→ WHAT NEEDS TO BE DONE
Start to finish, return the listing exactly as written.

——————————

(** X13: an entry that lacks [visibility] and [rain] (or whose [rain] has no
    ["3h"]) gets the defaults 10000 and 0, so its slot can only be flagged
    for temperature, wind or weather. *)
Theorem missing_fields_are_never_flagged
    (time : pystr) (entry : RawForecastEntry) :
  entry_visibility entry = None ->
  entry_rain entry = None \/ entry_rain entry = Some None ->
  visibility (simplify_forecast entry) = PyInt 10000 /\
  rain (simplify_forecast entry) = PyInt 0 /\
  snd (assess_weather_conditions lower float_str
         [(time, simplify_forecast entry)]) =
  (if lt_const (main_temp entry) MIN_TEMP
   then [reason_temp float_str time (main_temp entry)] else []) ++
  (if gt_const (wind_speed entry) MAX_WIND
   then [reason_wind float_str time (wind_speed entry)] else []) ++
  (if existsb (str_contains (lower (weather_description entry)))
              (BAD_WEATHER ++ DANGEROUS_RAIN)
   then [reason_weather time (lower (weather_description entry))] else []).
Proof.
  intros Hv Hr.
  assert (Hvis : visibility (simplify_forecast entry) = PyInt 10000)
    by (unfold simplify_forecast; simpl; now rewrite Hv).
  assert (Hrain : rain (simplify_forecast entry) = PyInt 0)
    by (unfold simplify_forecast; simpl; destruct Hr as [-> | ->]; reflexivity).
  split; [exact Hvis | split; [exact Hrain|]].
  rewrite assess_cons. cbn [snd]. rewrite app_nil_r.
  unfold slot_reasons, too_cold, too_windy, bad_weather, poor_visibility, heavy_rain.
  rewrite Hvis, Hrain. cbn [lt_const ge_const Z.ltb Z.leb Z.compare Pos.compare
                              Pos.compare_cont].
  simpl (simplify_forecast entry). cbn [temp wind description].
  now rewrite !app_nil_r.
Qed.

(** X14: a slot whose lowercased description contains one of the six phrases
    is flagged, wherever it stands, with a reason that quotes the lowercased
    description. *)
Theorem assess_dangerous_phrase_flagged
    (summary : dict SummaryRecord) (time : pystr) (data : SummaryRecord)
    (phrase : pystr) :
  In (time, data) summary ->
  In phrase (BAD_WEATHER ++ DANGEROUS_RAIN) ->
  str_contains (lower (description data)) phrase = true ->
  In (reason_weather time (lower (description data)))
     (snd (assess_weather_conditions lower float_str summary)) /\
  fst (assess_weather_conditions lower float_str summary) = false.
Proof.
  intros Hin Hphrase Hfound.
  assert (Hbad : bad_weather data = true).
  { unfold bad_weather. apply existsb_exists. now exists phrase. }
  apply in_split in Hin as (front & back & ->).
  rewrite (assess_app lower float_str front ((time, data) :: back)),
    (assess_cons time data back).
  cbn [fst snd].
  unfold slot_ok, slot_reasons. rewrite Hbad. split.
  - apply in_or_app. right. apply in_or_app. left.
    apply in_or_app. right. apply in_or_app. right.
    apply in_or_app. left. now left.
  - cbn [negb]. rewrite !andb_false_r. reflexivity.
Qed.

(** X15: assessing two summaries one after the other is assessing each on
    its own: the verdict is safe when both are, and the reasons are those of
    the first followed by those of the second. *)
Theorem assess_concat (first second : dict SummaryRecord) :
  assess_weather_conditions lower float_str (first ++ second) =
  (fst (assess_weather_conditions lower float_str first)
   && fst (assess_weather_conditions lower float_str second),
   snd (assess_weather_conditions lower float_str first)
   ++ snd (assess_weather_conditions lower float_str second)).
Proof.
  induction first as [|[time data] rest IH]; simpl app.
  - now destruct (assess_weather_conditions lower float_str second).
  - rewrite !assess_cons, IH. cbn [fst snd].
    now rewrite andb_assoc, app_assoc.
Qed.

End AssessorRules.

(** ** Decision Extractor: blank texts, the decision line and the body *)

Section ExtractorMore.

Lemma lstrip_nil_iff (s : pystr) : lstrip s = [] <-> blank s = true.
Proof.
  unfold blank. induction s as [|c s IH]; simpl; [tauto|].
  destruct (isspace c); simpl; [exact IH|].
  split; discriminate.
Qed.

Lemma lstrip_head (s rest : pystr) (c : char) :
  lstrip s = c :: rest -> isspace c = false.
Proof.
  induction s as [|a s IH]; simpl; [discriminate|].
  destruct (isspace a) eqn:E; [exact IH|].
  intros H. injection H as <- _. exact E.
Qed.

Lemma rstrip_nil_iff (s : pystr) : rstrip s = [] <-> blank s = true.
Proof.
  unfold blank. induction s as [|c s IH]; simpl; [tauto|].
  destruct (rstrip s) as [|k kept].
  - destruct (isspace c); simpl.
    + split; [intros _; now apply IH | reflexivity].
    + split; discriminate.
  - split; [discriminate|]. rewrite andb_true_iff. intros [_ H].
    apply IH in H. discriminate.
Qed.

Lemma rstrip_head (s : pystr) (c : char) :
  isspace c = false -> exists kept, rstrip (c :: s) = c :: kept.
Proof.
  intros Hc. simpl. destruct (rstrip s) as [|k kept].
  - rewrite Hc. now exists [].
  - now exists (k :: kept).
Qed.

Lemma rstrip_idem (s : pystr) : rstrip (rstrip s) = rstrip s.
Proof.
  induction s as [|c s IH]; simpl; [reflexivity|].
  destruct (rstrip s) as [|k kept] eqn:E.
  - destruct (isspace c) eqn:Hc; simpl; [reflexivity | now rewrite Hc].
  - cbn [rstrip] in *. now rewrite IH.
Qed.

Lemma strip_nil_iff (s : pystr) : strip s = [] <-> blank s = true.
Proof.
  unfold strip. rewrite <- lstrip_nil_iff. split.
  - intros H. destruct (lstrip s) as [|c rest] eqn:E; [reflexivity|].
    apply lstrip_head in E.
    destruct (rstrip_head rest c E) as (kept & Hk). congruence.
  - now intros ->.
Qed.

(** A trimmed text that is not empty starts and ends solid. *)
Lemma strip_shape (s : pystr) :
  strip s = [] \/ (starts_solid (strip s) = true /\ rstrip (strip s) = strip s).
Proof.
  unfold strip. destruct (lstrip s) as [|c rest] eqn:E; [now left|].
  right. apply lstrip_head in E.
  destruct (rstrip_head rest c E) as (kept & Hk).
  split; [|apply rstrip_idem].
  rewrite Hk. simpl. now rewrite E.
Qed.

Lemma strip_idem (s : pystr) : strip (strip s) = strip s.
Proof.
  destruct (strip_shape s) as [-> | [Hhead Htail]]; [reflexivity|].
  rewrite <- (app_nil_r (strip s)) at 1.
  unfold strip at 1. rewrite (starts_solid_lstrip _ [] Hhead), app_nil_r.
  exact Htail.
Qed.

Lemma splitlines_from_nil (cur s : pystr) :
  splitlines_from cur s = [] -> cur = [] /\ s = [].
Proof.
  revert cur. induction s as [|c s IH]; intros cur; simpl.
  - destruct cur; [tauto | discriminate].
  - destruct (islinebreak c); [discriminate|].
    intros H. apply IH in H as [H _]. discriminate.
Qed.

Lemma last_item_raise {A : Type} (l : list A) (e : exn) :
  last_item l = Raise e -> l = [] /\ e = IndexError.
Proof.
  induction l as [|x l IH]; simpl.
  - intros H. now injection H as <-.
  - destruct l as [|y l]; [discriminate|]. intros H.
    destruct (IH H) as [Hnil _]. discriminate.
Qed.

Lemma decision_line_raise (ai_message : pystr) (e : exn) :
  decision_line ai_message = Raise e -> blank ai_message = true /\ e = IndexError.
Proof.
  unfold decision_line.
  destruct (last_item (splitlines (strip ai_message))) as [line|e'] eqn:E;
    [discriminate|].
  intros H. injection H as <-.
  apply last_item_raise in E as [Hnil ->]. split; [|reflexivity].
  apply splitlines_from_nil in Hnil as [_ Hnil]. now apply strip_nil_iff.
Qed.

——————————

→ YOUR SOLUTION
(** X13: an entry that lacks [visibility] and [rain] (or whose [rain] has no
    ["3h"]) gets the defaults 10000 and 0, so its slot can only be flagged
    for temperature, wind or weather. *)
Theorem missing_fields_are_never_flagged
    (time : pystr) (entry : RawForecastEntry) :
  entry_visibility entry = None ->
  entry_rain entry = None \/ entry_rain entry = Some None ->
  visibility (simplify_forecast entry) = PyInt 10000 /\
  rain (simplify_forecast entry) = PyInt 0 /\
  snd (assess_weather_conditions lower float_str
         [(time, simplify_forecast entry)]) =
  (if lt_const (main_temp entry) MIN_TEMP
   then [reason_temp float_str time (main_temp entry)] else []) ++
  (if gt_const (wind_speed entry) MAX_WIND
   then [reason_wind float_str time (wind_speed entry)] else []) ++
  (if existsb (str_contains (lower (weather_description entry)))
              (BAD_WEATHER ++ DANGEROUS_RAIN)
   then [reason_weather time (lower (weather_description entry))] else []).
Proof.
  intros Hv Hr.
  assert (Hvis : visibility (simplify_forecast entry) = PyInt 10000)
    by (unfold simplify_forecast; simpl; now rewrite Hv).
  assert (Hrain : rain (simplify_forecast entry) = PyInt 0)
    by (unfold simplify_forecast; simpl; destruct Hr as [-> | ->]; reflexivity).
  split; [exact Hvis | split; [exact Hrain|]].
  rewrite assess_cons. cbn [snd]. rewrite app_nil_r.
  unfold slot_reasons, too_cold, too_windy, bad_weather, poor_visibility, heavy_rain.
  rewrite Hvis, Hrain. cbn [lt_const ge_const Z.ltb Z.leb Z.compare Pos.compare
                              Pos.compare_cont].
  simpl (simplify_forecast entry). cbn [temp wind description].
  now rewrite !app_nil_r.
Qed.

(** X14: a slot whose lowercased description contains one of the six phrases
    is flagged, wherever it stands, with a reason that quotes the lowercased
    description. *)
Theorem assess_dangerous_phrase_flagged
    (summary : dict SummaryRecord) (time : pystr) (data : SummaryRecord)
    (phrase : pystr) :
  In (time, data) summary ->
  In phrase (BAD_WEATHER ++ DANGEROUS_RAIN) ->
  str_contains (lower (description data)) phrase = true ->
  In (reason_weather time (lower (description data)))
     (snd (assess_weather_conditions lower float_str summary)) /\
  fst (assess_weather_conditions lower float_str summary) = false.
Proof.
  intros Hin Hphrase Hfound.
  assert (Hbad : bad_weather data = true).
  { unfold bad_weather. apply existsb_exists. now exists phrase. }
  apply in_split in Hin as (front & back & ->).
  rewrite (assess_app lower float_str front ((time, data) :: back)),
    (assess_cons time data back).
  cbn [fst snd].
  unfold slot_ok, slot_reasons. rewrite Hbad. split.
  - apply in_or_app. right. apply in_or_app. left.
    apply in_or_app. right. apply in_or_app. right.
    apply in_or_app. left. now left.
  - cbn [negb]. rewrite !andb_false_r. reflexivity.
Qed.

(** X15: assessing two summaries one after the other is assessing each on
    its own: the verdict is safe when both are, and the reasons are those of
    the first followed by those of the second. *)
Theorem assess_concat (first second : dict SummaryRecord) :
  assess_weather_conditions lower float_str (first ++ second) =
  (fst (assess_weather_conditions lower float_str first)
   && fst (assess_weather_conditions lower float_str second),
   snd (assess_weather_conditions lower float_str first)
   ++ snd (assess_weather_conditions lower float_str second)).
Proof.
  induction first as [|[time data] rest IH]; simpl app.
  - now destruct (assess_weather_conditions lower float_str second).
  - rewrite !assess_cons, IH. cbn [fst snd].
    now rewrite andb_assoc, app_assoc.
Qed.

End AssessorRules.

(** ** Decision Extractor: blank texts, the decision line and the body *)

Section ExtractorMore.

Lemma lstrip_nil_iff (s : pystr) : lstrip s = [] <-> blank s = true.
Proof.
  unfold blank. induction s as [|c s IH]; simpl; [tauto|].
  destruct (isspace c); simpl; [exact IH|].
  split; discriminate.
Qed.

Lemma lstrip_head (s rest : pystr) (c : char) :
  lstrip s = c :: rest -> isspace c = false.
Proof.
  induction s as [|a s IH]; simpl; [discriminate|].
  destruct (isspace a) eqn:E; [exact IH|].
  intros H. injection H as <- _. exact E.
Qed.

Lemma rstrip_nil_iff (s : pystr) : rstrip s = [] <-> blank s = true.
Proof.
  unfold blank. induction s as [|c s IH]; simpl; [tauto|].
  destruct (rstrip s) as [|k kept].
  - destruct (isspace c); simpl.
    + split; [intros _; now apply IH | reflexivity].
    + split; discriminate.
  - split; [discriminate|]. rewrite andb_true_iff. intros [_ H].
    apply IH in H. discriminate.
Qed.

Lemma rstrip_head (s : pystr) (c : char) :
  isspace c = false -> exists kept, rstrip (c :: s) = c :: kept.
Proof.
  intros Hc. simpl. destruct (rstrip s) as [|k kept].
  - rewrite Hc. now exists [].
  - now exists (k :: kept).
Qed.

Lemma rstrip_idem (s : pystr) : rstrip (rstrip s) = rstrip s.
Proof.
  induction s as [|c s IH]; simpl; [reflexivity|].
  destruct (rstrip s) as [|k kept] eqn:E.
  - destruct (isspace c) eqn:Hc; simpl; [reflexivity | now rewrite Hc].
  - cbn [rstrip] in *. now rewrite IH.
Qed.

Lemma strip_nil_iff (s : pystr) : strip s = [] <-> blank s = true.
Proof.
  unfold strip. rewrite <- lstrip_nil_iff. split.
  - intros H. destruct (lstrip s) as [|c rest] eqn:E; [reflexivity|].
    apply lstrip_head in E.
    destruct (rstrip_head rest c E) as (kept & Hk). congruence.
  - now intros ->.
Qed.

(** A trimmed text that is not empty starts and ends solid. *)
Lemma strip_shape (s : pystr) :
  strip s = [] \/ (starts_solid (strip s) = true /\ rstrip (strip s) = strip s).
Proof.
  unfold strip. destruct (lstrip s) as [|c rest] eqn:E; [now left|].
  right. apply lstrip_head in E.
  destruct (rstrip_head rest c E) as (kept & Hk).
  split; [|apply rstrip_idem].
  rewrite Hk. simpl. now rewrite E.
Qed.

Lemma strip_idem (s : pystr) : strip (strip s) = strip s.
Proof.
  destruct (strip_shape s) as [-> | [Hhead Htail]]; [reflexivity|].
  rewrite <- (app_nil_r (strip s)) at 1.
  unfold strip at 1. rewrite (starts_solid_lstrip _ [] Hhead), app_nil_r.
  exact Htail.
Qed.

Lemma splitlines_from_nil (cur s : pystr) :
  splitlines_from cur s = [] -> cur = [] /\ s = [].
Proof.
  revert cur. induction s as [|c s IH]; intros cur; simpl.
  - destruct cur; [tauto | discriminate].
  - destruct (islinebreak c); [discriminate|].
    intros H. apply IH in H as [H _]. discriminate.
Qed.

Lemma last_item_raise {A : Type} (l : list A) (e : exn) :
  last_item l = Raise e -> l = [] /\ e = IndexError.
Proof.
  induction l as [|x l IH]; simpl.
  - intros H. now injection H as <-.
  - destruct l as [|y l]; [discriminate|]. intros H.
    destruct (IH H) as [Hnil _]. discriminate.
Qed.

Lemma decision_line_raise (ai_message : pystr) (e : exn) :
  decision_line ai_message = Raise e -> blank ai_message = true /\ e = IndexError.
Proof.
  unfold decision_line.
  destruct (last_item (splitlines (strip ai_message))) as [line|e'] eqn:E;
    [discriminate|].
  intros H. injection H as <-.
  apply last_item_raise in E as [Hnil ->]. split; [|reflexivity].
  apply splitlines_from_nil in Hnil as [_ Hnil]. now apply strip_nil_iff.
Qed.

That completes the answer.